To find out, Metro consulted Dr Barbara Kubicka, doctor and ex-NHS GP, to give us the low-down on what actually happens to the body when we eat too much fibre. Heads up, some of them are not pretty.
How much fibre should adults be eating per day?
‘In general, adults in the UK should aim for around 30 grams of fibre a day,’ says Dr Kubicka. Ideally, this should be from a mix of vegetables, fruit, whole grains, beans, nuts and seeds.
The key is building up your intake gradually and making sure you’re drinking enough water.
Dr Kubicka says: ‘When fibre intake jumps up too quickly, that’s usually when people start to experience these kinds of digestive symptoms.’
Why is fibre important for our diets?

‘Fibre is incredibly important for digestive health, and most of us in the UK don’t actually get enough of it,’ explains Dr Kubicka.
‘It supports the gut microbiome, helps regulate blood sugar and keeps the digestive system moving properly.’
But as with most things in nutrition, it’s possible to have too much of a good thing, particularly if someone suddenly increases their fibre intake quite quickly.
‘When that happens, the gut can struggle to adapt, and it’s common to see a few digestive symptoms appear,’ the doctor adds. Here, Dr Kubicka talks us through the five most common issues.
Bloating
According to Dr Kubicka, one of the first things people tend to notice when they consume too much fibre is bloating.
She explains: ‘If you suddenly increase fibre, particularly from whole grains, beans or supplements, the bacteria in the gut have a lot more to ferment.’
That process then produces gas, which can leave people feeling uncomfortably full or swollen after meals.

Passing wind
Alongside bloating, people often notice they’re passing more wind than usual.
While a little increase is completely normal when you improve your diet, if it becomes excessive, it’s usually a sign your digestive system is trying to catch up with the sudden change.
Stomach cramps
Dr Kubicka explains that some people may also experience stomach cramps or general digestive discomfort.
‘Insoluble fibre, which you find in foods like bran or certain whole grains, can stimulate the bowel quite strongly,’ she notes.
Therefore, if the body isn’t used to it, that extra stimulation can sometimes lead to cramping.

Constipation
‘Too much fibre can also have the opposite effect,’ the doctor adds.
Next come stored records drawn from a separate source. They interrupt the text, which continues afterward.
(* ===== verification/Attach.v ===== *)
(** * Start-up: offsets and attachment of the programs ([ironscope/src/main.rs])

    What the loader derives from a contract: the entries of [PYTHON_OFFSETS] and the
    points at which each program is attached.  Whether the kernel accepts an
    attachment is a parameter. *)

From stdpp Require Import base gmap list strings.
From S2P Require Import Prelude Text Types Maps Ownership Identity Worker Frames Tasks Events Lsm.
From S2P Require Import Probes Compiler Contract.

(** ** [PYTHON_OFFSETS] *)

(** [offsets.set(i, &v, 0)?]: an array of 64 entries. *)
Definition offsets_set (i v : Z) : M (result unit) := λ e σ,
  if update_ok e (tick σ) && (i <? 64)
  then (Ok tt, set_python_offsets (<[i := v]> (python_offsets σ)) (next_tick σ))
  else (Err 0, next_tick σ).

Definition populate_python_offsets (c : PythonContract) : M (result unit) :=
  let off := pc_offsets c in
  let eval := pc_symbols c !! lit EVAL_FRAME in
  for_each (λ iv, offsets_set iv.1 iv.2)
    [(0, om_f_executable off); (1, om_co_qualname off); (2, om_co_filename off);
     (3, om_compact_data off); (4, om_co_firstlineno off); (5, om_localsplus off);
     (6, om_previous off); (7, om_owner off); (8, om_task_state off); (9, om_task_coro off)] ;;?
  frame_reg ←? mret (ok_or (eval ≫= se_frame_reg_idx));
  for_each (λ iv, offsets_set iv.1 iv.2)
    [(10, frame_reg); (11, om_co_flags off); (12, om_gi_iframe off); (13, om_current_frame off);
     (14, om_ob_type off); (15, om_gi_frame_state off)] ;;?
  exception_frame_reg ←? mret (ok_or (eval ≫= se_end_exception_frame_reg_idx));
  offsets_set 16 exception_frame_reg.

(** ** Attachment points *)

Inductive attach_point :=
| Kernel (name : string)
| Uprobe (binary : str) (offset : Z)
| UprobeSymbol (binary : str) (symbol : string).

#[global] Instance attach_point_eq : EqDecision attach_point.
Proof. solve_decision. Defined.

Definition attachment : Type := probe * attach_point.

Definition tracepoints : list attachment :=
  [(sched_process_fork, Kernel "sched_process_fork");
   (sched_process_exit, Kernel "sched_process_exit");
   (sched_process_exec, Kernel "sched_process_exec")].

Definition lsm_hooks : list attachment :=
  [(ag_file_open, Kernel "file_open"); (ag_bprm_check, Kernel "bprm_check_security");
   (ag_socket_connect, Kernel "socket_connect")].

Definition fentry_probes : list attachment :=
  [(ag_fentry_file_open, Kernel "security_file_open");
   (ag_fentry_bprm_check, Kernel "security_bprm_check");
   (ag_fentry_socket_connect, Kernel "security_socket_connect")].

(** [prog.load(..)?; prog.attach(..)?] one after the other: the attachments made and
    whether all of them were. *)
Fixpoint attach_each (accept : attachment → bool) (l : list attachment) : list attachment * bool :=
  match l with
  | [] => ([], true)
  | a :: l =>
      if accept a then let '(done, ok) := attach_each accept l in (a :: done, ok) else ([], false)
  end.

(** The security hooks, or the monitoring probes when the hooks cannot be attached or
    are not effective ([active_lsms]: the text of [/sys/kernel/security/lsm]). *)
Definition attach_hooks (accept : attachment → bool) (active_lsms : option str) : list attachment :=
  let '(hooks, ok) := attach_each accept lsm_hooks in
  let lsm_effective :=
    ok && match active_lsms with Some s => contains (lit "bpf") s | None => true end in
  if lsm_effective then hooks else hooks ++ (attach_each accept fentry_probes).1.

(** The points of the frame programs in the evaluation loop: the entries, the three
    exits unless they coincide, the function entry and the resumption. *)
Definition frame_points (binary : str) (starts : list Z) (rv rc exc entry resume : Z)
    : list attachment :=
  ((λ o, (eval_frame_entry, Uprobe binary o)) <$> starts)
  ++ ((λ o, (worker_eval_frame_entry, Uprobe binary o)) <$> starts)
  ++ [(eval_frame_end_rv, Uprobe binary rv)]
  ++ (if rc =? rv then [] else [(eval_frame_end_rc, Uprobe binary rc)])
  ++ (if (exc =? rv) || (exc =? rc) then [] else [(eval_frame_end_exc, Uprobe binary exc)])
  ++ [(eval_frame_func_entry, Uprobe binary entry);
      (worker_eval_frame_func_entry, Uprobe binary entry);
      (eval_resume, Uprobe binary resume); (worker_eval_resume, Uprobe binary resume)].

Definition frame_attachments (c : PythonContract) : result (list attachment) :=
  eval ← get_symbol c EVAL_FRAME;
  start ← ok_or (se_start_frame_file_offset eval);
  _ ← ok_or (se_frame_reg_idx eval);
  resume ← ok_or (se_resume_file_offset eval);
  rv ← ok_or (se_end_return_value_file_offset eval);
  rc ← ok_or (se_end_return_const_file_offset eval);
  exc ← ok_or (se_end_exception_file_offset eval);
  let extra := filter (λ o, o ≠ start ∧ o ≠ resume) (se_start_frame_extra_file_offsets eval) in
  Ok (frame_points (lp_path (pc_libpython c)) (start :: extra) rv rc exc (se_file_offset eval) resume).

Definition task_attachments (c : PythonContract) : result (list attachment) :=
  let binary := mi_path (pc_asyncio_module c) in
  init ← symbol_offset c "_asyncio_Task___init___impl";
  step ← symbol_offset c "task_step";
  eager ← symbol_offset c "task_eager_start";
  Ok [(asyncio_task_init, Uprobe binary init);
      (asyncio_task_step, Uprobe binary step); (asyncio_task_step_ret, Uprobe binary step);
      (asyncio_task_eager_start, Uprobe binary eager);
      (asyncio_task_eager_start_ret, Uprobe binary eager)].

Definition DEALLOC_SYMBOLS : list string :=
  ["PyGen_Type_tp_dealloc"; "PyCoro_Type_tp_dealloc"; "PyAsyncGen_Type_tp_dealloc"]%string.

(** One probe for each distinct deallocator. *)
Fixpoint dealloc_points (c : PythonContract) (seen : list (str * Z)) (names : list string)
    : result (list (str * Z)) :=
  match names with
  | [] => Ok seen
  | name :: names =>
      offset ← symbol_offset c name;
      binary ← symbol_binary c name;
      if bool_decide ((binary, offset) ∈ seen) then dealloc_points c seen names
      else dealloc_points c (seen ++ [(binary, offset)]) names
  end.

Definition dealloc_attachments (c : PythonContract) : result (list attachment) :=
  points ← dealloc_points c [] DEALLOC_SYMBOLS;
  let binary := lp_path (pc_libpython c) in
  Ok (((λ p, (gen_dealloc, Uprobe p.1 p.2)) <$> points)
      ++ [(gen_dealloc, UprobeSymbol binary "PyObject_Free");
          (gen_dealloc, UprobeSymbol binary "PyObject_GC_Del")]).

Definition uprobe_attachments (c : PythonContract) : result (list attachment) :=
  frames ← frame_attachments c;
  tasks ← task_attachments c;
  deallocs ← dealloc_attachments c;
  Ok (frames ++ tasks ++ deallocs).

(** ** The agents of one run *)

(** All configured processes have to run the interpreter of the first. *)
Definition same_interpreter (a b : DetectedPythonRuntime) : bool :=
  bool_decide (dr_python_path a = dr_python_path b)
  && bool_decide (dr_asyncio_path a = dr_asyncio_path b)
  && bool_decide (dr_python_build_id a = dr_python_build_id b)
  && bool_decide (dr_asyncio_build_id a = dr_asyncio_build_id b)
  && bool_decide (dr_arch a = dr_arch b).

Fixpoint check_other_agents (cd : ContractDir) (view : Z → ProcessView)
    (primary : ResolvedPythonContract) (pids : list Z) : result unit :=
  match pids with
  | [] => Ok tt
  | pid :: pids =>
      other ← load_contract_for_pid cd pid (view pid);
      _ ← bail_if (negb (same_interpreter (rp_detected other) (rp_detected primary)));
      check_other_agents cd view primary pids
  end.

Definition contract_for_agents (cd : ContractDir) (view : Z → ProcessView)
    (config : IronScopeSection) : result ResolvedPythonContract :=
  pids ← configured_agent_pids config;
  match pids with
  | [] => Err 0
  | primary_pid :: pids =>
      primary ← load_contract_for_pid cd primary_pid (view primary_pid);
      _ ← check_other_agents cd view primary pids;
      Ok primary
  end.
Meaning constipation.
Fibre adds bulk to stools and absorbs water, so if someone increases fibre without drinking enough fluid alongside it, it can actually make stools harder and more difficult to pass.
Looser stools
OK, there’s lots of bathroom talk here, but Dr Kubicka needs you to know the facts.
While some will experience the above, from cramping to constipation, for others digestion can go the other way and become a little too fast.
The doctor explains that a very high fibre intake can speed things up in the gut, which may lead to looser stools or more frequent trips to the bathroom.
Finally, the effects of too much fibre could be something as simple as the digestive system becoming very noisy.
‘If someone notices their stomach constantly rumbling or gurgling, it can be a sign that a lot of fibre is fermenting in the gut and producing gas.’